The author believes people don’t like Gary Stu… excuse me, Roamer, because of his flaws. People don’t like Roamer because of things like this. This is such an arrogant response I want to slap that self sufficient smile off his face. Also, gratitude for what? You don’t even know if this was necessary because you decided to put a plan in motion without asking any of the dogs actually involved with the Meteor Tribe whether this was a good idea at all. For all you know you could have led them straight to the hut with the pawprints alone, which is something that could actually still happen the moment those dogs realize they’ve been following a false trail and walk back to the point where you started leaving Ferah’s scent.

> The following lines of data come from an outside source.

Lemma clean_row_idem (r r' : row) :
  clean_row pd io r = Some r' -> clean_row pd io r' = Some r'.
Proof.
  intros H. apply clean_row_Some in H
    as (Hm & H4 & Ho & Hc & Hy & Hp & Hd & _ & _ & _ & Hm').
  unfold clean_row.
  rewrite (to_datetime_cell_idem _ _ Hd), (astype_int_cell_idem _ _ Ho).
  rewrite Hm', Hm, (astype_int_cell_idem _ _ Hc), (astype_int_cell_idem _ _ Hy).
  rewrite H4, replace_four_wd_idem, Hp, fillna_cell_idem by reflexivity.
  rewrite <- H4, <- Hp, <- Hm'. destruct r'; reflexivity.
Qed.

Lemma mapM_clean_row_idem (t t' : frame) :
  mapM (clean_row pd io) t = Some t' -> mapM (clean_row pd io) t' = Some t'.
Proof.
  intros H. apply mapM_Some in H. apply mapM_Some.
  induction H as [|r r' t t' Hr _ IH]; constructor; [|exact IH].
  apply clean_row_idem in Hr. exact Hr.
Qed.

End Idempotence.

(** C6: the cleaning is idempotent: once [cleaning] has returned, calling
    it again on the frame it returned returns the same frame and changes
    no cell. *)
Theorem cleaning_idempotent (pd io : string -> option Z)
    (h h1 : gmap loc frame) (data l : loc) (t : frame) :
  h !! data = Some t ->
  cleaning pd io data h = (h1, Return l) ->
  cleaning pd io l h1 = (h1, Return l).
Proof.
  intros Hdata Hrun.
  apply (cleaning_Return _ _ _ _ _ _ _ Hdata) in Hrun as (-> & t' & Hm & ->).
  apply (cleaning_Return pd io _ _ _ _ t' (lookup_heap_insert h data t')).
  split; [reflexivity|]. exists t'. split.
  - apply mapM_clean_row_idem with t, Hm.
  - rewrite heap_insert_insert. reflexivity.
Qed.

Lemma cleaning_idempotent_witness :
  sample_cleaning 0%nat (fst (sample_cleaning 0%nat (heap_of t_demo)))
  = (fst (sample_cleaning 0%nat (heap_of t_demo)), Return 0%nat).
Proof.
  apply (cleaning_idempotent iso_date decimal_int (heap_of t_demo) _ 0%nat
           0%nat t_demo).
  - vm_compute. reflexivity.
  - vm_compute. reflexivity.
Defined.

Just because you were walking through a sandy path it doesn’t mean your paws don’t leave a trail. Sandy trails are not made of concrete and if the terrain is humid your paws are going to leave a print. Even if the weather is dry enough your paw will leave a mark on the sand, and your scent will be all over the place. So, let me ask you again, Roamer. Gratitude for what?

Also, why are you even using that word? When have you heard Kargo use gratitude? I might be wrong but the only time I recall Kargo using that word was when he killed the white dog and looted his body. Roamer shouldn’t even know about this word. This is, yet again, the author knowing something and placing it in a character’s mouth without realizing the character can’t possibly know it. I keep insisting but these are the kind of issues that get corrected after a first revision. A book needs multiple revisions because, in each of them, you’ll be looking at different things, but the big ones are the first two revisions which is where inconsistencies and plot holes get addressed and corrected.

“You shouldn’t have gone alone.”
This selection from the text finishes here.